● WHAT IS EXPECTED
For the material below, output exactly the span from the line with "(** The slant" to the line with "ret (map (@uSPN_PT", including both, and nothing besides.

● INPUT RECORDS

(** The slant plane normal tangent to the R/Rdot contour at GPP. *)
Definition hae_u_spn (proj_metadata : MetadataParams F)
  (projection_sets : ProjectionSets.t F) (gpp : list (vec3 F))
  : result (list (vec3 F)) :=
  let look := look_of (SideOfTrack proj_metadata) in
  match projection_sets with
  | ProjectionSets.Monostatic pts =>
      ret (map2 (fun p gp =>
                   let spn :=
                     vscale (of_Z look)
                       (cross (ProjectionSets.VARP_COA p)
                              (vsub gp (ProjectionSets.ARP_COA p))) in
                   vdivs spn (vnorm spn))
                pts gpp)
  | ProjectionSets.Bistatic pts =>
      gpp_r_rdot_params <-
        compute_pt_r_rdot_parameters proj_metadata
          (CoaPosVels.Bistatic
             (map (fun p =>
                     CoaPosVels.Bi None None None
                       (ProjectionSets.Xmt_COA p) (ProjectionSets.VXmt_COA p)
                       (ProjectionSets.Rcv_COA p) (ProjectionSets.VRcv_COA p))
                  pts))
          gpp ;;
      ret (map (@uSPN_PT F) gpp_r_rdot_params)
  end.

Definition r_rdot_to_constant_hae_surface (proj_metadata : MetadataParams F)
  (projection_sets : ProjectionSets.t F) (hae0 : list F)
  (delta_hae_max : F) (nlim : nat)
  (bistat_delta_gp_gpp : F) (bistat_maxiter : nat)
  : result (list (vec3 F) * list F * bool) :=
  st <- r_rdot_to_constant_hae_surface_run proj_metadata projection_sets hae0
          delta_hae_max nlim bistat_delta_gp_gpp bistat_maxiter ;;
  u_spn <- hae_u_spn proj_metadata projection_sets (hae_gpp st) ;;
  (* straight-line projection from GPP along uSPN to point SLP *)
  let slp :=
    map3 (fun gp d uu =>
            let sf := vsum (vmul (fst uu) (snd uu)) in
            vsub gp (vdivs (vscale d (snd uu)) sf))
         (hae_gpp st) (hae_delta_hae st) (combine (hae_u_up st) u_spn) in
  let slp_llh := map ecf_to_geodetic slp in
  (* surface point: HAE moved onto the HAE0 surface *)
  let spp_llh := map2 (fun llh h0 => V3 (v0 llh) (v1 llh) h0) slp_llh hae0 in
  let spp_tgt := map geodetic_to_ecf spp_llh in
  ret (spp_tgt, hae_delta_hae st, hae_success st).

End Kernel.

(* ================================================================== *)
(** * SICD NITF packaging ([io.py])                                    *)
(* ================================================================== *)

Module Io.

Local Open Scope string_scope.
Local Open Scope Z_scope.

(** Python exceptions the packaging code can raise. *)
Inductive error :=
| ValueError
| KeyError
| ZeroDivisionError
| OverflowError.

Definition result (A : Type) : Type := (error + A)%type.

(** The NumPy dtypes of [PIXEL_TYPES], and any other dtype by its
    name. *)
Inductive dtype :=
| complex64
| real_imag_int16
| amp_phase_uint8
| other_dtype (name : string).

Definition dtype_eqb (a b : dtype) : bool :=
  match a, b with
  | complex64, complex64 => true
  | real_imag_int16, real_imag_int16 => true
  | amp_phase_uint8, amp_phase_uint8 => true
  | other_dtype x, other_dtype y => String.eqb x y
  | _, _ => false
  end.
--
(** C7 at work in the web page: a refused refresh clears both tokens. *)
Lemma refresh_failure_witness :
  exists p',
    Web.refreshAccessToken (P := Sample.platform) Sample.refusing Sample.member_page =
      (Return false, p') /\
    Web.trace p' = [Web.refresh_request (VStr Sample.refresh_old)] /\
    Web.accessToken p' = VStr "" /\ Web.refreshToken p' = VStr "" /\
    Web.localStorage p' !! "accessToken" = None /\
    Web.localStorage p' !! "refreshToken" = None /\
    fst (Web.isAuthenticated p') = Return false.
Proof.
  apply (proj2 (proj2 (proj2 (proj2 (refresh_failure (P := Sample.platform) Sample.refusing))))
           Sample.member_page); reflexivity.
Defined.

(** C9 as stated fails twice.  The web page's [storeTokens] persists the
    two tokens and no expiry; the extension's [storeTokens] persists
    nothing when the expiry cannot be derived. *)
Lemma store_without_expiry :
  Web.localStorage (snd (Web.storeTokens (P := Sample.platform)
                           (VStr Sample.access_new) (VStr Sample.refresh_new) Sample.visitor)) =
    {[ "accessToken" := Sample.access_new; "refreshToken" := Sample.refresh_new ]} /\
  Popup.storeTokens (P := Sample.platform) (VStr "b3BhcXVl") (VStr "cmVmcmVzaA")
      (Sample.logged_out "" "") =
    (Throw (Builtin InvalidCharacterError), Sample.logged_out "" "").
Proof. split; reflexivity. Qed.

● OUTPUT OF THE EXERCISE
(** The slant plane normal tangent to the R/Rdot contour at GPP. *)
Definition hae_u_spn (proj_metadata : MetadataParams F)
  (projection_sets : ProjectionSets.t F) (gpp : list (vec3 F))
  : result (list (vec3 F)) :=
  let look := look_of (SideOfTrack proj_metadata) in
  match projection_sets with
  | ProjectionSets.Monostatic pts =>
      ret (map2 (fun p gp =>
                   let spn :=
                     vscale (of_Z look)
                       (cross (ProjectionSets.VARP_COA p)
                              (vsub gp (ProjectionSets.ARP_COA p))) in
                   vdivs spn (vnorm spn))
                pts gpp)
  | ProjectionSets.Bistatic pts =>
      gpp_r_rdot_params <-
        compute_pt_r_rdot_parameters proj_metadata
          (CoaPosVels.Bistatic
             (map (fun p =>
                     CoaPosVels.Bi None None None
                       (ProjectionSets.Xmt_COA p) (ProjectionSets.VXmt_COA p)
                       (ProjectionSets.Rcv_COA p) (ProjectionSets.VRcv_COA p))
                  pts))
          gpp ;;
      ret (map (@uSPN_PT F) gpp_r_rdot_params)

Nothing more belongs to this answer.